What is the number of lines below that hold "battery"? Answer with that number only.

* * *

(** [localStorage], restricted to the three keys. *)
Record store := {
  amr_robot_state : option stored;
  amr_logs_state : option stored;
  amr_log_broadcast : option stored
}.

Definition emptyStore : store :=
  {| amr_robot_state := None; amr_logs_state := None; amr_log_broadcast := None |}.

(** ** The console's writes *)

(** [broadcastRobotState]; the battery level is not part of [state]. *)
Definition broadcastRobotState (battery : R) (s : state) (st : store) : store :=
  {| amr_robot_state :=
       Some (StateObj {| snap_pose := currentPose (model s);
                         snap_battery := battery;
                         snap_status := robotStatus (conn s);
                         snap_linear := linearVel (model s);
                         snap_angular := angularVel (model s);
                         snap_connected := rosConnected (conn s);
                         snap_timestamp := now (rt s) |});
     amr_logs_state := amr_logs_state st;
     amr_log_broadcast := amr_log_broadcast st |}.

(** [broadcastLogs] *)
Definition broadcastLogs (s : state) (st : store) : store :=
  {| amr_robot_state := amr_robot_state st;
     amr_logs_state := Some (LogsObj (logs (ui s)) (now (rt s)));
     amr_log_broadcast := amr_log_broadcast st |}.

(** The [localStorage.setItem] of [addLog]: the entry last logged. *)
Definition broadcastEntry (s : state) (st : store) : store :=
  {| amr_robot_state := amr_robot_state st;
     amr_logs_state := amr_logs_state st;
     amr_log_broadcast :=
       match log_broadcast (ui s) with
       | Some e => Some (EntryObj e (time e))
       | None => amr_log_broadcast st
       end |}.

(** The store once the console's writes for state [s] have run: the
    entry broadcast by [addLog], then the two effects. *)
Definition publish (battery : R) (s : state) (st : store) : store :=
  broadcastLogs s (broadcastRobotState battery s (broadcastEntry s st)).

* * *

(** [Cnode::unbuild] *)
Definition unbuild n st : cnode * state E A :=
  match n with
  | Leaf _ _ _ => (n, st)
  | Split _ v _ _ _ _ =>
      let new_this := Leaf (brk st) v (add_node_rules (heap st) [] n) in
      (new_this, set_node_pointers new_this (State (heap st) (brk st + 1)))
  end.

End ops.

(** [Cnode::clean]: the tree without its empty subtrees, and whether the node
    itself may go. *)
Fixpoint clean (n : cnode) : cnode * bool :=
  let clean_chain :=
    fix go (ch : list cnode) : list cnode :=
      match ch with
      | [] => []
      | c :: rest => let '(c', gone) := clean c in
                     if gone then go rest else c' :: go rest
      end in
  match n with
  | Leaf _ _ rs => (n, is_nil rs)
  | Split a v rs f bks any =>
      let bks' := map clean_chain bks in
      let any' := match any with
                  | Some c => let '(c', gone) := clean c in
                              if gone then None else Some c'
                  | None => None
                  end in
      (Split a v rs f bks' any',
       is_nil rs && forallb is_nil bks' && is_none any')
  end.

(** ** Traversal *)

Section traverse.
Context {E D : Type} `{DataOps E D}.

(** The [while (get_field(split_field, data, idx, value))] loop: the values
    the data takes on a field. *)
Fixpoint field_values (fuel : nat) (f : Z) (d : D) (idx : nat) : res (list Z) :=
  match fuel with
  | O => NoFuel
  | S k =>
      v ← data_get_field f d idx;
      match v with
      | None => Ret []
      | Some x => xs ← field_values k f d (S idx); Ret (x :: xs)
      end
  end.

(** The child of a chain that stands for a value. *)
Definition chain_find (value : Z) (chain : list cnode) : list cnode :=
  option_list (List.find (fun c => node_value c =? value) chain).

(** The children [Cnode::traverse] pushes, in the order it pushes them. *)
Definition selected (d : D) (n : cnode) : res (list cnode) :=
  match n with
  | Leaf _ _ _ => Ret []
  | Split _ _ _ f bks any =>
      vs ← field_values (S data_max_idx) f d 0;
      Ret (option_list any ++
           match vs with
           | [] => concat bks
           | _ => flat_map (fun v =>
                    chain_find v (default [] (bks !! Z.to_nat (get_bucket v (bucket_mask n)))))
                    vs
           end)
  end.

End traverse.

* * *

* _Reply to the exercise_
5